● **RECORDS FOR THE EXERCISE**
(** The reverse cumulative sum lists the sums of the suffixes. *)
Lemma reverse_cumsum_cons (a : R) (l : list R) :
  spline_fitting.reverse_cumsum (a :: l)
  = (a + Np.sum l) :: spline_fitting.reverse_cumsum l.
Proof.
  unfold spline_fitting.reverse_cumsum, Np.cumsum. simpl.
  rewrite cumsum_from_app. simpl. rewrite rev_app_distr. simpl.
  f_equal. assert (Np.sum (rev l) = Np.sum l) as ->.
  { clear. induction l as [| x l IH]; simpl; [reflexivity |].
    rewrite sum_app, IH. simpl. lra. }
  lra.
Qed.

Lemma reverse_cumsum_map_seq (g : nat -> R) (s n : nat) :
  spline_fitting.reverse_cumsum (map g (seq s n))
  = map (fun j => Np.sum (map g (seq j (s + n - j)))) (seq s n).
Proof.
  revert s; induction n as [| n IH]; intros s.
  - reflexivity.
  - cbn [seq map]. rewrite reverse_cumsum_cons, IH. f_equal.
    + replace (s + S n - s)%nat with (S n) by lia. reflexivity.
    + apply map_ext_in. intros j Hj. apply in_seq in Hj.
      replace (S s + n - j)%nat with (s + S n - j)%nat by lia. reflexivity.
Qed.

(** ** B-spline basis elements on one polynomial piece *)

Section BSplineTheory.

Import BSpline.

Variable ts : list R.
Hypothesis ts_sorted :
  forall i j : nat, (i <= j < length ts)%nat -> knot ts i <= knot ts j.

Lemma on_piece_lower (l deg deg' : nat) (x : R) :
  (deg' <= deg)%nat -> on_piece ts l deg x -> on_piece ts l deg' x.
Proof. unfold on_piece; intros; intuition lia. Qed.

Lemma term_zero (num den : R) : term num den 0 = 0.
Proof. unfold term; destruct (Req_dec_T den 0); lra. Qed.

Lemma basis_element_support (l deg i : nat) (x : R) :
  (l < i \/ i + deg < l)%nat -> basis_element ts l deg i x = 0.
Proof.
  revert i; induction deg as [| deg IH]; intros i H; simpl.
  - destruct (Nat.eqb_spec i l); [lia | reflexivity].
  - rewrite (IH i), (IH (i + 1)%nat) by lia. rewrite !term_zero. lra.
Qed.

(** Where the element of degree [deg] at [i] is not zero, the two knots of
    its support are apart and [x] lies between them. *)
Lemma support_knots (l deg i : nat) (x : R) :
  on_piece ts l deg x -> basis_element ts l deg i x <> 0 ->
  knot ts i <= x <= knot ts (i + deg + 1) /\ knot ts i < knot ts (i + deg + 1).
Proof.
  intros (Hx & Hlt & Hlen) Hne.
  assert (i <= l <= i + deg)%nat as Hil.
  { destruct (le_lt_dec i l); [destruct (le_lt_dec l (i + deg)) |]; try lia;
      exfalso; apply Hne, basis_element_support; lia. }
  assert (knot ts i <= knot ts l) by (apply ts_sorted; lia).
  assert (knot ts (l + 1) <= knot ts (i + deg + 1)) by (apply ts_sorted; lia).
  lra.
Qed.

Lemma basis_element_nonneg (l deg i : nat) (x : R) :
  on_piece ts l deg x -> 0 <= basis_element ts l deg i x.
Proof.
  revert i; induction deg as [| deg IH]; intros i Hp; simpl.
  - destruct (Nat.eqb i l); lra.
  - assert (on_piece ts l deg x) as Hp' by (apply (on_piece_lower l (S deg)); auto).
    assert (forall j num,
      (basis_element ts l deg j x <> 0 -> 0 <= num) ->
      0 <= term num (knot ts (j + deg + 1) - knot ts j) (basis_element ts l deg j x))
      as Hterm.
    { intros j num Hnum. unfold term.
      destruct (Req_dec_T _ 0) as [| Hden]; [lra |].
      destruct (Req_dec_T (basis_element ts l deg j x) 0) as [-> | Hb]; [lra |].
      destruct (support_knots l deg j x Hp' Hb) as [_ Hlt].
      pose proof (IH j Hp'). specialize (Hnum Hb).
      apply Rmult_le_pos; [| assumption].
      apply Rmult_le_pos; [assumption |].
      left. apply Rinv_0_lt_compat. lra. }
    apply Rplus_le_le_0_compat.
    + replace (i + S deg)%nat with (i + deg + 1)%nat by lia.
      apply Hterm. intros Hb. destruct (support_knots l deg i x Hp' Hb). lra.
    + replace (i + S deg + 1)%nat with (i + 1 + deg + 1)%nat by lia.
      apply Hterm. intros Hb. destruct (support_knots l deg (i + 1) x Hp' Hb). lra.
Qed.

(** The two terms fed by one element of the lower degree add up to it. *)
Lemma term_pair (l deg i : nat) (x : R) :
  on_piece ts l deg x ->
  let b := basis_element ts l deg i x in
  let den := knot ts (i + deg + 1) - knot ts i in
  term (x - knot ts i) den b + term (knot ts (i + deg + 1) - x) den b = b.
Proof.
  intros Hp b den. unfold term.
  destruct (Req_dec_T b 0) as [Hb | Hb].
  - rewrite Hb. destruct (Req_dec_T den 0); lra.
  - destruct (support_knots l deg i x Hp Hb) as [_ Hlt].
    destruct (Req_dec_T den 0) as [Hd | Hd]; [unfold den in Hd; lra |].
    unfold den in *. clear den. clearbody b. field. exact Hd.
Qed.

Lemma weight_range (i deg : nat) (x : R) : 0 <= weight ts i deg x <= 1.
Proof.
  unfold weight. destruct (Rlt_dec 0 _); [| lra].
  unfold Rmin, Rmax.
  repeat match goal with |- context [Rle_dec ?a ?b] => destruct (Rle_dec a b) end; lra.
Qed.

* * *

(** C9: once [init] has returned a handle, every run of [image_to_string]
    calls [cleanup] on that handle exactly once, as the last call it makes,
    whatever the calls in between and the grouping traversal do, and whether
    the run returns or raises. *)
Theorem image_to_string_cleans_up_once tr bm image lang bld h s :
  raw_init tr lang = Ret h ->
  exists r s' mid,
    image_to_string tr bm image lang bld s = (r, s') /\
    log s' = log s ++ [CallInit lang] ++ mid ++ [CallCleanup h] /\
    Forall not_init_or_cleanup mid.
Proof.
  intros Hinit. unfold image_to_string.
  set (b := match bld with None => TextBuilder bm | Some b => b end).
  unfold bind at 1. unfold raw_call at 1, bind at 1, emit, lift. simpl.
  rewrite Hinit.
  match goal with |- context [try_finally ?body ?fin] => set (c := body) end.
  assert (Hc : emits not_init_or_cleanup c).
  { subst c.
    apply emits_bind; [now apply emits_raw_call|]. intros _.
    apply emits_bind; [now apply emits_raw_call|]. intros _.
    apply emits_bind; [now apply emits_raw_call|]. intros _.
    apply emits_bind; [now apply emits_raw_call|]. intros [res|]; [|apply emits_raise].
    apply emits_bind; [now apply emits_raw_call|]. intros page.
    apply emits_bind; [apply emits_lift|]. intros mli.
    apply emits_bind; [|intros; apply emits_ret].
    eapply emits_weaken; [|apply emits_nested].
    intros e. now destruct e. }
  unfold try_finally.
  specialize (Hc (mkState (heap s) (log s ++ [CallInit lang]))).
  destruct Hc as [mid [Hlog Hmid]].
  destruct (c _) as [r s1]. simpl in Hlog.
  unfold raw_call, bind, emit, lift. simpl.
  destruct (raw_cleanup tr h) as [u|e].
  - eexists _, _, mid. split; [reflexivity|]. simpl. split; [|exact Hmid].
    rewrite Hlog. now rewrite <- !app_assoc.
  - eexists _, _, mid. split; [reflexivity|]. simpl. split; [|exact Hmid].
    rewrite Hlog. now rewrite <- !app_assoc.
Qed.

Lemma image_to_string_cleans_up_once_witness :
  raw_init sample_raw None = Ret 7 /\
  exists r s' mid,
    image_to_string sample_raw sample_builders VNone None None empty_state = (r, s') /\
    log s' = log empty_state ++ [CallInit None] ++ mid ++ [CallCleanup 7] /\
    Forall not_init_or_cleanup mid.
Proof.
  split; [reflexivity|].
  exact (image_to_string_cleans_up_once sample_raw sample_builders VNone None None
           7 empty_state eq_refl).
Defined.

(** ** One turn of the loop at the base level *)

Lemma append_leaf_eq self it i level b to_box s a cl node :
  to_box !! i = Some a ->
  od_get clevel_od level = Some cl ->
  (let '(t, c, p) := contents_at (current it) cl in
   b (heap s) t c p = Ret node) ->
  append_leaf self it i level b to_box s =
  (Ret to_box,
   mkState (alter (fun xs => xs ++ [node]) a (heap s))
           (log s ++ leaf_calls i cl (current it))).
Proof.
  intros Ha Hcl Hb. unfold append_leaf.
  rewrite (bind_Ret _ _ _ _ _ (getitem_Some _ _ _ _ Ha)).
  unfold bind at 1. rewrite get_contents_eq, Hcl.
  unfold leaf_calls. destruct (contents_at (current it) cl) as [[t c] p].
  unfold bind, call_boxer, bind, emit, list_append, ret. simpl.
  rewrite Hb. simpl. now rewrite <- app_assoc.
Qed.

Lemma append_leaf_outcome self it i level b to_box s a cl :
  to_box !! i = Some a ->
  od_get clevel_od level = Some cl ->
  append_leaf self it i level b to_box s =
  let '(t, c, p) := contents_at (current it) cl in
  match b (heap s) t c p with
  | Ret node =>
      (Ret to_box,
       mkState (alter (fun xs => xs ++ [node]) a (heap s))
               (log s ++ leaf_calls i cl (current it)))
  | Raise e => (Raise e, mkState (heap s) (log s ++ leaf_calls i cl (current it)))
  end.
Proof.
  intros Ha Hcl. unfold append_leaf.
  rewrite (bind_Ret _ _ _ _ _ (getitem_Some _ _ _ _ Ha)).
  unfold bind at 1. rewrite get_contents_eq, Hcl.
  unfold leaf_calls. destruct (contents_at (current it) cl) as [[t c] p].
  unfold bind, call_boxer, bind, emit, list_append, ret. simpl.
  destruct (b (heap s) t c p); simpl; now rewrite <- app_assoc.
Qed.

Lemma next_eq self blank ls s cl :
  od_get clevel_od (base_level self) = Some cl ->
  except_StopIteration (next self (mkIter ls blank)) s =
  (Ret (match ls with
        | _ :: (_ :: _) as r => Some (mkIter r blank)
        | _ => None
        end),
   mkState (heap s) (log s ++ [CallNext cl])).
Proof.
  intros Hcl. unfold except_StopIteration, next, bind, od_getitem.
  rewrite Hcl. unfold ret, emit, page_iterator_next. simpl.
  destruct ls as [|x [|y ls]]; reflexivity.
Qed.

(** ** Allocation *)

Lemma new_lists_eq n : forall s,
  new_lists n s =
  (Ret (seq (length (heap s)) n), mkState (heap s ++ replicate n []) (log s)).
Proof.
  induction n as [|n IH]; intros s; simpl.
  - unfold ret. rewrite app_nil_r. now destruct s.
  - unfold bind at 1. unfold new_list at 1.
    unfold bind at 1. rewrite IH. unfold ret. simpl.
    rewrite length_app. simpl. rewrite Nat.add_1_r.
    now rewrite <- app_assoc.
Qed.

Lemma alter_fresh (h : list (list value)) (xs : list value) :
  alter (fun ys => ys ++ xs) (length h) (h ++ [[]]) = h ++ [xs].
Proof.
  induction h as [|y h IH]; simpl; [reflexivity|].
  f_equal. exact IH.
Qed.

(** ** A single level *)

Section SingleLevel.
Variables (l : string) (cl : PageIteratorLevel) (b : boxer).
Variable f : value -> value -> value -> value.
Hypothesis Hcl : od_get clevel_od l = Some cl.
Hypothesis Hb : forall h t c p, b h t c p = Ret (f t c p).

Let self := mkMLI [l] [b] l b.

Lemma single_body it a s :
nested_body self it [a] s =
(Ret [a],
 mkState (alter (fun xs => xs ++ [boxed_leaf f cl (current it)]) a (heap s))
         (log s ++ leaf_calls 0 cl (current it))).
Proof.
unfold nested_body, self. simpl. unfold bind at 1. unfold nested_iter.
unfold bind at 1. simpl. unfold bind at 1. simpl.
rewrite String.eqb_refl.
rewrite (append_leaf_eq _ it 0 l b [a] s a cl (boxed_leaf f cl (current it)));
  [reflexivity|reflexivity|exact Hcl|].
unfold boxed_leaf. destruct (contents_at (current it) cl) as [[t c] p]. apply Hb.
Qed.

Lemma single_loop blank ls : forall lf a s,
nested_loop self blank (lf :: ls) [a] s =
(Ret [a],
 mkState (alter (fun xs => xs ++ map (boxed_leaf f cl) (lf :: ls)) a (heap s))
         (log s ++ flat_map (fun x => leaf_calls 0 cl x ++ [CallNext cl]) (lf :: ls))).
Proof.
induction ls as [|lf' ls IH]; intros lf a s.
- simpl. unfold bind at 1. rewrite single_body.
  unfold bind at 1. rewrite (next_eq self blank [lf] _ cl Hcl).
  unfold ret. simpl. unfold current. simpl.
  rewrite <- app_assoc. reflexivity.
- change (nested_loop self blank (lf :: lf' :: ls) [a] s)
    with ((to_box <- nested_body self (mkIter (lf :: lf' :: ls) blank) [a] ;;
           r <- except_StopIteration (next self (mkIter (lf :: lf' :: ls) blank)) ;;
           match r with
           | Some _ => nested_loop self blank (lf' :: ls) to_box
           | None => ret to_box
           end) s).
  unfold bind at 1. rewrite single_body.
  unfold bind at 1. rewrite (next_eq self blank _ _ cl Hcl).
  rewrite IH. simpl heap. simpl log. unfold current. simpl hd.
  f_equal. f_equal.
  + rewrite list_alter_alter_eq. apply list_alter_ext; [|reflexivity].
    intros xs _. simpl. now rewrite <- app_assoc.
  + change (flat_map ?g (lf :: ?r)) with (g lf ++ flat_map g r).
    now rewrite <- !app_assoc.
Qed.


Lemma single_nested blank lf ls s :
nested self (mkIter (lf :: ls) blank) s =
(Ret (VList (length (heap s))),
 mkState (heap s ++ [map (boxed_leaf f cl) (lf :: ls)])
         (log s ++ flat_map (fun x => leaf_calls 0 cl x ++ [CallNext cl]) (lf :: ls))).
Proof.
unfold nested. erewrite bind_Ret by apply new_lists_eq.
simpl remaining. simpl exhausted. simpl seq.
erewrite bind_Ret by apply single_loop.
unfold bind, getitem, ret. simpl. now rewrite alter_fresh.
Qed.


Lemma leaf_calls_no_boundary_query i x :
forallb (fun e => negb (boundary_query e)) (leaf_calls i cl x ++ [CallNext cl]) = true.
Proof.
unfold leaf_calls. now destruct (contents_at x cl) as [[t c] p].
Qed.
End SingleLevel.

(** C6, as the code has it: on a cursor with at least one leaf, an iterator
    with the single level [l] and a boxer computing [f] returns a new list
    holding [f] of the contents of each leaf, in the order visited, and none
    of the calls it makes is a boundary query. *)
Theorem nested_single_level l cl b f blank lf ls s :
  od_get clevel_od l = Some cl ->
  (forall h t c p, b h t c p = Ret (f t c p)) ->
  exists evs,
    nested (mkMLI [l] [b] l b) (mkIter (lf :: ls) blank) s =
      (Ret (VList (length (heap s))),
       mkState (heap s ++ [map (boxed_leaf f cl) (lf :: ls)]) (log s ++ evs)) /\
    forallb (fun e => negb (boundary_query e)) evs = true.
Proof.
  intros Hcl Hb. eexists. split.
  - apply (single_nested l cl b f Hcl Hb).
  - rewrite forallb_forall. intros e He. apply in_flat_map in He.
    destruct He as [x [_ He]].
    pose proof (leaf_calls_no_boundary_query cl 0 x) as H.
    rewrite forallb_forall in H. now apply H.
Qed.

● **AIM OF THE TASK**
Your task is to retype the entries verbatim, starting with the line that holds "Theorem nested_single_level l" and stopping after the line that holds "intros Hcl Hb. eexists. split.".

● **SOLUTION TO THIS TASK**
Theorem nested_single_level l cl b f blank lf ls s :
  od_get clevel_od l = Some cl ->
  (forall h t c p, b h t c p = Ret (f t c p)) ->
  exists evs,
    nested (mkMLI [l] [b] l b) (mkIter (lf :: ls) blank) s =
      (Ret (VList (length (heap s))),
       mkState (heap s ++ [map (boxed_leaf f cl) (lf :: ls)]) (log s ++ evs)) /\
    forallb (fun e => negb (boundary_query e)) evs = true.
Proof.
  intros Hcl Hb. eexists. split.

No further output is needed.